#### About this task
The answer is a stretch of the material below, returned exactly: the line containing "#[export] Instance Transition_eq_dec", the line containing "Fixpoint parse_tokens (now", and all lines between.

#### Data provided
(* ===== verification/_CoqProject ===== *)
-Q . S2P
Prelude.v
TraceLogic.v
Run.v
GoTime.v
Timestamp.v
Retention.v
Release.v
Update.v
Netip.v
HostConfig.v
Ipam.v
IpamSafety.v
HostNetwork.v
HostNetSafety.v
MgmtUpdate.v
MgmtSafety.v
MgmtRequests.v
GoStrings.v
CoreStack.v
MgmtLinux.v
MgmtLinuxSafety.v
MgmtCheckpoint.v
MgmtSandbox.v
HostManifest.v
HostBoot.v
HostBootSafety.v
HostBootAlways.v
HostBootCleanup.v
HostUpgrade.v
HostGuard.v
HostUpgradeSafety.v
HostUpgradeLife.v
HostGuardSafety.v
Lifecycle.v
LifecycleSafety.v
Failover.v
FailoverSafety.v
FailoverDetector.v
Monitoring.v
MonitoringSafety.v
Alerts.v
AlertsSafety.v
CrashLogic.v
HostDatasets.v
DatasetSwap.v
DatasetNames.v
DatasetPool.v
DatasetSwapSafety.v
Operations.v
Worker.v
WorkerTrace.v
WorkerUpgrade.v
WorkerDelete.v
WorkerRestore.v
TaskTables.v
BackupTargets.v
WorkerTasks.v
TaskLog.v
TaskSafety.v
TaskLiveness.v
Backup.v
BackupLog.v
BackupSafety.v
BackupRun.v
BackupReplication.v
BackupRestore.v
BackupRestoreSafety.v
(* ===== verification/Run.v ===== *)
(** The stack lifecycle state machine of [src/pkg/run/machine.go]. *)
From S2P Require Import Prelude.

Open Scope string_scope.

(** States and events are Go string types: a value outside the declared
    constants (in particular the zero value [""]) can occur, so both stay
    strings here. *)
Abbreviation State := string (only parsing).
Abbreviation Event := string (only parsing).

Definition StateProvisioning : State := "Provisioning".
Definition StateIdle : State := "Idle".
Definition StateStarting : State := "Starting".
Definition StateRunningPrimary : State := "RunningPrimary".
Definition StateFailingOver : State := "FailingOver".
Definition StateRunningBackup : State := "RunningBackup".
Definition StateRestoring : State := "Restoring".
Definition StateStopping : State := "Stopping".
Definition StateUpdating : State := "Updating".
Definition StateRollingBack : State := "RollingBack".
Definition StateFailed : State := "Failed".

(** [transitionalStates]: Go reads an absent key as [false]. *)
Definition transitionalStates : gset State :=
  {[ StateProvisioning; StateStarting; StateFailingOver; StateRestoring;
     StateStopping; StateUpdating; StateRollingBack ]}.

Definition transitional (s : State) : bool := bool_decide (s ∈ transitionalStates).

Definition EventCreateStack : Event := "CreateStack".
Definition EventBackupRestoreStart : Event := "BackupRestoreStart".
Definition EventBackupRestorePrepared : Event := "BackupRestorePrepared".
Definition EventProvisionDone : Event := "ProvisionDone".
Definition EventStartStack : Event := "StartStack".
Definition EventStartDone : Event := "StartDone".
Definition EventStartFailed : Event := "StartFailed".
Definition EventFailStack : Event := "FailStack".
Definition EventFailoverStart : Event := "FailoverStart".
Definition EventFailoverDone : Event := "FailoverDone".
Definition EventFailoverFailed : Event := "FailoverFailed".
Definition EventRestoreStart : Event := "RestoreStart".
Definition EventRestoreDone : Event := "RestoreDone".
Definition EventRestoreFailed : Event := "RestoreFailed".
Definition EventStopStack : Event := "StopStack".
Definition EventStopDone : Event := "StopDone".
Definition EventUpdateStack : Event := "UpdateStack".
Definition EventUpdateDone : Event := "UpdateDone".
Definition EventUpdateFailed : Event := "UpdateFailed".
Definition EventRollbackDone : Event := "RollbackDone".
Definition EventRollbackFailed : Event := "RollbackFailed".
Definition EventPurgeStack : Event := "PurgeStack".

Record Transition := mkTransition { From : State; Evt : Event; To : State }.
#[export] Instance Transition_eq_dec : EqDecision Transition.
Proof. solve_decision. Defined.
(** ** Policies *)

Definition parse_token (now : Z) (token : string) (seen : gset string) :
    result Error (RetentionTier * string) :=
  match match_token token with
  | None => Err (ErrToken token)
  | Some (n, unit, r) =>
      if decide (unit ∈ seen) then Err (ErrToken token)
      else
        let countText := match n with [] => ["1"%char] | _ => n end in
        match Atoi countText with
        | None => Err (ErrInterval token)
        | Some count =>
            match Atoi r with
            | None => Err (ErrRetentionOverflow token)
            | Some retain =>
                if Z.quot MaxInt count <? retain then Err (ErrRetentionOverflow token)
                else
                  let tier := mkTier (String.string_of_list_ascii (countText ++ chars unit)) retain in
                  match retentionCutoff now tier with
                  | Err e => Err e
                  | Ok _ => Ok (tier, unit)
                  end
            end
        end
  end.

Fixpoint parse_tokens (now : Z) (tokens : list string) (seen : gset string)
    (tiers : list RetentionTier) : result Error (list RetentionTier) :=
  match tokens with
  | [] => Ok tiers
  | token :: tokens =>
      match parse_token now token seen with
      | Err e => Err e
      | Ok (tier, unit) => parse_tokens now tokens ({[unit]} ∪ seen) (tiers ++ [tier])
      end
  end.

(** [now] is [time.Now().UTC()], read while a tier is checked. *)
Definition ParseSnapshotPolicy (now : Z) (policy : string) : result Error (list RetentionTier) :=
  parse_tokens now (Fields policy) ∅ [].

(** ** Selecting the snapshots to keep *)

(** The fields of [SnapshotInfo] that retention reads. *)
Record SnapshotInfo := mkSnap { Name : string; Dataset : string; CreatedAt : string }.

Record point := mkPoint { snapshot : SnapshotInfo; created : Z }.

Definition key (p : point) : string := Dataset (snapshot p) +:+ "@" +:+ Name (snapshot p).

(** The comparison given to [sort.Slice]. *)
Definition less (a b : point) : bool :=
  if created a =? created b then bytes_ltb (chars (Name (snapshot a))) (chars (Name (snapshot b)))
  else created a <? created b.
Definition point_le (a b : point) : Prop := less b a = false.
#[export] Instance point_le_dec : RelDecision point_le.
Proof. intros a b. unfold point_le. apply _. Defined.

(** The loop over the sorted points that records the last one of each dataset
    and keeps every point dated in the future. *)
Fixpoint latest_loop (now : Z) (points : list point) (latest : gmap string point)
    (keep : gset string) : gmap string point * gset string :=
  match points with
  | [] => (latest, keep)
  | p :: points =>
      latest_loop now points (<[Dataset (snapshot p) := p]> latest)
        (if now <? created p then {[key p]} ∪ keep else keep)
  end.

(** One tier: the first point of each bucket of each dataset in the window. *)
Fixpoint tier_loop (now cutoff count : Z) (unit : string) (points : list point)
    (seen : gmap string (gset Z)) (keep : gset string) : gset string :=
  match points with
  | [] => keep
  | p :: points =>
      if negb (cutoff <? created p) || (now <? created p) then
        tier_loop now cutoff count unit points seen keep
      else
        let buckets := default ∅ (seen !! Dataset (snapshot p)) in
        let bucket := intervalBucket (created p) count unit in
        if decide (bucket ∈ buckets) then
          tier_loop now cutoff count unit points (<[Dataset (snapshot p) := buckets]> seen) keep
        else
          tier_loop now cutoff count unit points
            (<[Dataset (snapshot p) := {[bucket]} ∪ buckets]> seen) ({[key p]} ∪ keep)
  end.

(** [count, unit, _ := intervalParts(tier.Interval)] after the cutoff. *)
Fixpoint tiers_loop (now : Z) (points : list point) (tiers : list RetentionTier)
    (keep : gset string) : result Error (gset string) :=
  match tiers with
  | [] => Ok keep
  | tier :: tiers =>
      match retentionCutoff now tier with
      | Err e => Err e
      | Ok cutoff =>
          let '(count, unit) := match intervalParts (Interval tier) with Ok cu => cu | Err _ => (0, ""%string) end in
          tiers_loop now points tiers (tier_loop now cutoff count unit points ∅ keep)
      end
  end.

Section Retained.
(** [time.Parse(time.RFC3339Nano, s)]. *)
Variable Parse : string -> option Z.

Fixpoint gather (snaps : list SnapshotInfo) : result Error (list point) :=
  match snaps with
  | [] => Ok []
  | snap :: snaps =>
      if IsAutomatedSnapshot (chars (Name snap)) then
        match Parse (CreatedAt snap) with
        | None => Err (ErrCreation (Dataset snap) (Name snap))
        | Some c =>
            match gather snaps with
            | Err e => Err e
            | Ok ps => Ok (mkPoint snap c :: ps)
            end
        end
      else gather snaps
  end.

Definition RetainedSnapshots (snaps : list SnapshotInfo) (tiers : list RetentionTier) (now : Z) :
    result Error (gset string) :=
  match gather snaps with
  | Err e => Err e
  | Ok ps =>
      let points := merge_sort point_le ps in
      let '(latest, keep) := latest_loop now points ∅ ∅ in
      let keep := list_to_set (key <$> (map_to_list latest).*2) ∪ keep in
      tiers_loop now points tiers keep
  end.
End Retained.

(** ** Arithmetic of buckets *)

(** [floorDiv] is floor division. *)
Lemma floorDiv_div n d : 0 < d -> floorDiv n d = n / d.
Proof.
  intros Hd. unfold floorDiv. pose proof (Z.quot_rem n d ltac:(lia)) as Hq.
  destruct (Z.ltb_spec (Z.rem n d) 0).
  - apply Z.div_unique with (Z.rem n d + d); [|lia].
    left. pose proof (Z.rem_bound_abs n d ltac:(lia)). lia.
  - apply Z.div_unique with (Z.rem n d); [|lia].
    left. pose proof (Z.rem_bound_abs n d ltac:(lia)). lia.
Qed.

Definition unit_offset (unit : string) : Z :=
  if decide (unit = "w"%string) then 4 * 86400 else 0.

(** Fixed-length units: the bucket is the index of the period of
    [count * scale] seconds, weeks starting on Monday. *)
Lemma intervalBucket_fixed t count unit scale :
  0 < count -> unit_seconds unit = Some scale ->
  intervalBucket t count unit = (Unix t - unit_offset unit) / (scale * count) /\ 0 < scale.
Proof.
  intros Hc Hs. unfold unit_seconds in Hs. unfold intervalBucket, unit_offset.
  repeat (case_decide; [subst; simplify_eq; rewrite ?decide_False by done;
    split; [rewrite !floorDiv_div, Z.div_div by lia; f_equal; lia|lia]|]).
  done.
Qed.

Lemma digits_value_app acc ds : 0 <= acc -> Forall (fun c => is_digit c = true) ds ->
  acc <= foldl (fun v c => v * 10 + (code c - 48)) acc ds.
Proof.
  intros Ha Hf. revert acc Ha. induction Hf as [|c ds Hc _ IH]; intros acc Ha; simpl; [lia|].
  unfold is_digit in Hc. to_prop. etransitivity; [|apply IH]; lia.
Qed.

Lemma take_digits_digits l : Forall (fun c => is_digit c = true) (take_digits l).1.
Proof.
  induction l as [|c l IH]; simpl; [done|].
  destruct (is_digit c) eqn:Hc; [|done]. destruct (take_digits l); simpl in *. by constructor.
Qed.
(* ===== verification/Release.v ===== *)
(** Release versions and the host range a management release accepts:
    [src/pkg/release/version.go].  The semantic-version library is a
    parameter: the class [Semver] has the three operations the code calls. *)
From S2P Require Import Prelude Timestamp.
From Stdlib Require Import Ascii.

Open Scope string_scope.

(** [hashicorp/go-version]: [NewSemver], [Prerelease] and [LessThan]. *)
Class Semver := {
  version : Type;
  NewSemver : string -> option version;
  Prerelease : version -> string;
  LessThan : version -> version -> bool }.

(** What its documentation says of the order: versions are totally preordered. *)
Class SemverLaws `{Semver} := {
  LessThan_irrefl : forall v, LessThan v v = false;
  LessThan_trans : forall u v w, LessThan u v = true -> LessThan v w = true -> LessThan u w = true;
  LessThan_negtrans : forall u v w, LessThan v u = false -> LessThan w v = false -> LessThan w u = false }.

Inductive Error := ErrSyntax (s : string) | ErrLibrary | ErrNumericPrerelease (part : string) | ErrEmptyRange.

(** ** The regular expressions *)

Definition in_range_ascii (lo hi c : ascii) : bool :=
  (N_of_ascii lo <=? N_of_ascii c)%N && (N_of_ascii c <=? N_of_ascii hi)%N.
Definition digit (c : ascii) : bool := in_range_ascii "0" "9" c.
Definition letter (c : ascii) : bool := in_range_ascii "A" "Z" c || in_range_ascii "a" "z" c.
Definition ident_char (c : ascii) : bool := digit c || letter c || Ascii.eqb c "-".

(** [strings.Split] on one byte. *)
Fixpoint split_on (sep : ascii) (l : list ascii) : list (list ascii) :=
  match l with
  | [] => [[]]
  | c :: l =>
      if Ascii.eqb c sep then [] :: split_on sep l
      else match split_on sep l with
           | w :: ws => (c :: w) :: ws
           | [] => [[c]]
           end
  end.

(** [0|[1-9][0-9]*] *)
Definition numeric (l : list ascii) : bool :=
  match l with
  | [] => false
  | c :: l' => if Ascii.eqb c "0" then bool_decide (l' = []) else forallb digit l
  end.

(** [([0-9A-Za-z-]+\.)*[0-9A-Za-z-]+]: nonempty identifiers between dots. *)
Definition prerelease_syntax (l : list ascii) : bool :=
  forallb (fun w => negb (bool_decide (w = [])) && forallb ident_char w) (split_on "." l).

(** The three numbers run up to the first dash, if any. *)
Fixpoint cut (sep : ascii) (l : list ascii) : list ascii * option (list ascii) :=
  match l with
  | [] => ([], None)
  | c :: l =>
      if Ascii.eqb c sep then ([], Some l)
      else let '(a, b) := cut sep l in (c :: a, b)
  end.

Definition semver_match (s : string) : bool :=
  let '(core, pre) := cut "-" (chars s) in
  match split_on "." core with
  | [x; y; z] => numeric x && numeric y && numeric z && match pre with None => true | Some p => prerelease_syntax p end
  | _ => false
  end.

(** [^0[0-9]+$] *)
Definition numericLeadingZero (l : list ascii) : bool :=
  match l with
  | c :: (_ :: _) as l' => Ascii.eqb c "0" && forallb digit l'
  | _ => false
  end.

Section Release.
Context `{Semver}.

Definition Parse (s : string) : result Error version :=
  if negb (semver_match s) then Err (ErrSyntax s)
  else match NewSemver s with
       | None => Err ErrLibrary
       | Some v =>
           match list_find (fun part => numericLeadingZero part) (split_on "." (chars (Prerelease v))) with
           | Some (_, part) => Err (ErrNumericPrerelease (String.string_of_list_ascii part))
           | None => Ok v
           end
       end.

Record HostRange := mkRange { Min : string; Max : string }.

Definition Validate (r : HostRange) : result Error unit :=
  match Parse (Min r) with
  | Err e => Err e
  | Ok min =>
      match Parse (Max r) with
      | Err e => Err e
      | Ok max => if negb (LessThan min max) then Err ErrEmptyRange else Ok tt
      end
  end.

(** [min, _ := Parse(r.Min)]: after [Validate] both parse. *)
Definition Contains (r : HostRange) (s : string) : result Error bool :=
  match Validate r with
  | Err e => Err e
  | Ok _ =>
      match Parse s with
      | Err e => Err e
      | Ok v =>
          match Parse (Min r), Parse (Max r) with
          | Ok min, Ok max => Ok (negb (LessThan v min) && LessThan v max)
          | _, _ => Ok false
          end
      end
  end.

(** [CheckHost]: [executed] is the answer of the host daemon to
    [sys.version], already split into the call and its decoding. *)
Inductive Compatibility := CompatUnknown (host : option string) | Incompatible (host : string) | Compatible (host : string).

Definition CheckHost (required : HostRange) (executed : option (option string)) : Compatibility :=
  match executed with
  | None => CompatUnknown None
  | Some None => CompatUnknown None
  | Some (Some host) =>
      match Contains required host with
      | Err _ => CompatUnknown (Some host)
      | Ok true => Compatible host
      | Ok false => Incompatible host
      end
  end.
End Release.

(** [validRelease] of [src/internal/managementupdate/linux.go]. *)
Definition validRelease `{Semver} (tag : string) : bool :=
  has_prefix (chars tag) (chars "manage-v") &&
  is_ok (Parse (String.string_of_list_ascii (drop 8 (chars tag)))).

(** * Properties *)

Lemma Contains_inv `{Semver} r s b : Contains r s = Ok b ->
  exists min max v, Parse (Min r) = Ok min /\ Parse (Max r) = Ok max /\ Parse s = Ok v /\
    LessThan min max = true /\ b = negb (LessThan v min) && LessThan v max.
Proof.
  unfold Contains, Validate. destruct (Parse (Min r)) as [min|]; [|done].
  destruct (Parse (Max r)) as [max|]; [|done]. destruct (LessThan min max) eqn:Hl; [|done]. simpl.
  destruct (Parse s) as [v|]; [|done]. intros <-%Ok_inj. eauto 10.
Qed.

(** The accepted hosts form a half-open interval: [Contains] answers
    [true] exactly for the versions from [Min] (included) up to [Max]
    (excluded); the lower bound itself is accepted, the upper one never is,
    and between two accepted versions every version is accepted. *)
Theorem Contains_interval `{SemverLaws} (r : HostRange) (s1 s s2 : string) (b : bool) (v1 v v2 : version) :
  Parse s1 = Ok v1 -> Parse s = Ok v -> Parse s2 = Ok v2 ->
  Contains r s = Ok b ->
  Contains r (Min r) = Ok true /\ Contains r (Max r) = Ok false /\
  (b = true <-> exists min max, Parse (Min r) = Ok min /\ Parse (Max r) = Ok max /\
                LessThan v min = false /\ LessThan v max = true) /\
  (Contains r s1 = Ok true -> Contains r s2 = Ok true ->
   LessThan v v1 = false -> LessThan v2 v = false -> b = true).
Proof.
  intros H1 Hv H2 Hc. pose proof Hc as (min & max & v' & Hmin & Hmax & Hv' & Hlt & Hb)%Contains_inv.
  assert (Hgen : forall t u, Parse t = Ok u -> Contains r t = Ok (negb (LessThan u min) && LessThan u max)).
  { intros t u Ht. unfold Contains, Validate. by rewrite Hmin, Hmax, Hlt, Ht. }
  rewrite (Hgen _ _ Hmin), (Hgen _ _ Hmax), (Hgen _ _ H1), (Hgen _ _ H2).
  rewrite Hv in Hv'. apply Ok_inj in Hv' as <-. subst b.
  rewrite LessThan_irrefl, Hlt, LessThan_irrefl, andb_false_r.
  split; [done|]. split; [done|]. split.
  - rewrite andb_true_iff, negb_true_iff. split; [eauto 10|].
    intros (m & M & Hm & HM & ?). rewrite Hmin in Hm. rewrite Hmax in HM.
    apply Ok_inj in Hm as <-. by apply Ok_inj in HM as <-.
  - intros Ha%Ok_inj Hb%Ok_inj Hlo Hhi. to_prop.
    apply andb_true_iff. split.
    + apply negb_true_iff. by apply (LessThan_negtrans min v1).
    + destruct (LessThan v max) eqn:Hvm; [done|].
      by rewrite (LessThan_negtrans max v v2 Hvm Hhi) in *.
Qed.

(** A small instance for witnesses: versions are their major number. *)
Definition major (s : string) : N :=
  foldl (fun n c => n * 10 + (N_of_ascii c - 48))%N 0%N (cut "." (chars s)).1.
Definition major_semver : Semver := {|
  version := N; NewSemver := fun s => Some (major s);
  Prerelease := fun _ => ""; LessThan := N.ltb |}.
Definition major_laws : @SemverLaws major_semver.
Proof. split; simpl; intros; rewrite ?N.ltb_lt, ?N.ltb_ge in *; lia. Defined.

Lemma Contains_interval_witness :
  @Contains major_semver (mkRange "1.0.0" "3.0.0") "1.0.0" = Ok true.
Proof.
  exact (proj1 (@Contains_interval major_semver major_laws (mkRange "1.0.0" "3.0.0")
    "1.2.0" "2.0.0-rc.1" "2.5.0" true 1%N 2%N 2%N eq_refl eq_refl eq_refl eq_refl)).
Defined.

#### Written reply
#[export] Instance Transition_eq_dec : EqDecision Transition.
Proof. solve_decision. Defined.
(** ** Policies *)

Definition parse_token (now : Z) (token : string) (seen : gset string) :
    result Error (RetentionTier * string) :=
  match match_token token with
  | None => Err (ErrToken token)
  | Some (n, unit, r) =>
      if decide (unit ∈ seen) then Err (ErrToken token)
      else
        let countText := match n with [] => ["1"%char] | _ => n end in
        match Atoi countText with
        | None => Err (ErrInterval token)
        | Some count =>
            match Atoi r with
            | None => Err (ErrRetentionOverflow token)
            | Some retain =>
                if Z.quot MaxInt count <? retain then Err (ErrRetentionOverflow token)
                else
                  let tier := mkTier (String.string_of_list_ascii (countText ++ chars unit)) retain in
                  match retentionCutoff now tier with
                  | Err e => Err e
                  | Ok _ => Ok (tier, unit)
                  end
            end
        end
  end.

Fixpoint parse_tokens (now : Z) (tokens : list string) (seen : gset string)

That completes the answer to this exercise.